Collected data entries:

◇ ◇ ◇ ◇ ◇ ◇ ◇

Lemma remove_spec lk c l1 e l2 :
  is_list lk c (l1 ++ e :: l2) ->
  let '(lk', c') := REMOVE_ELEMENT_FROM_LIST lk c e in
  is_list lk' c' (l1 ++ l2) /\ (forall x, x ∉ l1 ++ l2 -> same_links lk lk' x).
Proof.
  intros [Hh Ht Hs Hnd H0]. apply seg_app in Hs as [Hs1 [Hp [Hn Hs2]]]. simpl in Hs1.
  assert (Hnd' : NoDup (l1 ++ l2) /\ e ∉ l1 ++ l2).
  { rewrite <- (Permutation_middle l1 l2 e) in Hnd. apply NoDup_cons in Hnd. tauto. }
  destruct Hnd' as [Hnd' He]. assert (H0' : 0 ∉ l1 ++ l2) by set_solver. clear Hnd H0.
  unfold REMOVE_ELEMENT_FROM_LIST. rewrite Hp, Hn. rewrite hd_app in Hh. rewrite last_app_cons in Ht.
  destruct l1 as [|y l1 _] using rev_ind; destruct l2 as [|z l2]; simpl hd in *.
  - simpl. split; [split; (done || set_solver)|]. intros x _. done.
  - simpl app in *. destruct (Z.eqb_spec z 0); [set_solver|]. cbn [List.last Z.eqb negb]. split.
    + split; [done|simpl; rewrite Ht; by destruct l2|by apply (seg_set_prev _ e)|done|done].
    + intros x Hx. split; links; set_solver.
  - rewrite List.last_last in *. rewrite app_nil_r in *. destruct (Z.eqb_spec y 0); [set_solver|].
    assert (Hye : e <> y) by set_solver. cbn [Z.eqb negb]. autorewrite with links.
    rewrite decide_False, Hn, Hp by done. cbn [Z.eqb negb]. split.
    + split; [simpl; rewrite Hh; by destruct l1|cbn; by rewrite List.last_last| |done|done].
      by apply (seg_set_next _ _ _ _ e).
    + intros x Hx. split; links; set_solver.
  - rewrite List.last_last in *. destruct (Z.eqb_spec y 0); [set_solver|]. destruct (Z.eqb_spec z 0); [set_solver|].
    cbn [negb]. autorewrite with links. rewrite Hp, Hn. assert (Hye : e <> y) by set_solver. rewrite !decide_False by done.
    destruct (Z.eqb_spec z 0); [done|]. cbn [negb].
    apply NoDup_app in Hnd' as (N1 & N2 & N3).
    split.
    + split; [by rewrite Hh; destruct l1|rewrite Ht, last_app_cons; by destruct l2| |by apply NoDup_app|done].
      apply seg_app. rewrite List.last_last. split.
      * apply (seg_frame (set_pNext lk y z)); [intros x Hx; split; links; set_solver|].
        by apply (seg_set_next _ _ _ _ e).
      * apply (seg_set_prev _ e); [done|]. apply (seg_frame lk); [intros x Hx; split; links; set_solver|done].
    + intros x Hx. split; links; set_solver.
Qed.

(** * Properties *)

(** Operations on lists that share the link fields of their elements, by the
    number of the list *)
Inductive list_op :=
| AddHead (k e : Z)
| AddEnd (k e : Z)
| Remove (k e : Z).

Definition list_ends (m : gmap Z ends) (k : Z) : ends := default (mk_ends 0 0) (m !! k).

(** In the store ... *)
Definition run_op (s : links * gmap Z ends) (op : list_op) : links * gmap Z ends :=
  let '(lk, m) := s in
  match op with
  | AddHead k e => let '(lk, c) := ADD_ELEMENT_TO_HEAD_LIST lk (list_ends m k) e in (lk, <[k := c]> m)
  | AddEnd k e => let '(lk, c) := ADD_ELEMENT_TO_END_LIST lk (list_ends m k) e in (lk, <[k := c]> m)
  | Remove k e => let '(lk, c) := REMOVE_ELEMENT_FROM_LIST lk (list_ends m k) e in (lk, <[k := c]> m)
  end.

◇ ◇ ◇ ◇ ◇ ◇ ◇

▶ _PROBLEM_
Scan the entries above for the line containing "let '(lk', c')", and copy it and all lines after it exactly, down to and including the line containing "rewrite <- (Permutation_middle".

▶ _PROBLEM SOLUTION_
  let '(lk', c') := REMOVE_ELEMENT_FROM_LIST lk c e in
  is_list lk' c' (l1 ++ l2) /\ (forall x, x ∉ l1 ++ l2 -> same_links lk lk' x).
Proof.
  intros [Hh Ht Hs Hnd H0]. apply seg_app in Hs as [Hs1 [Hp [Hn Hs2]]]. simpl in Hs1.
  assert (Hnd' : NoDup (l1 ++ l2) /\ e ∉ l1 ++ l2).
  { rewrite <- (Permutation_middle l1 l2 e) in Hnd. apply NoDup_cons in Hnd. tauto. }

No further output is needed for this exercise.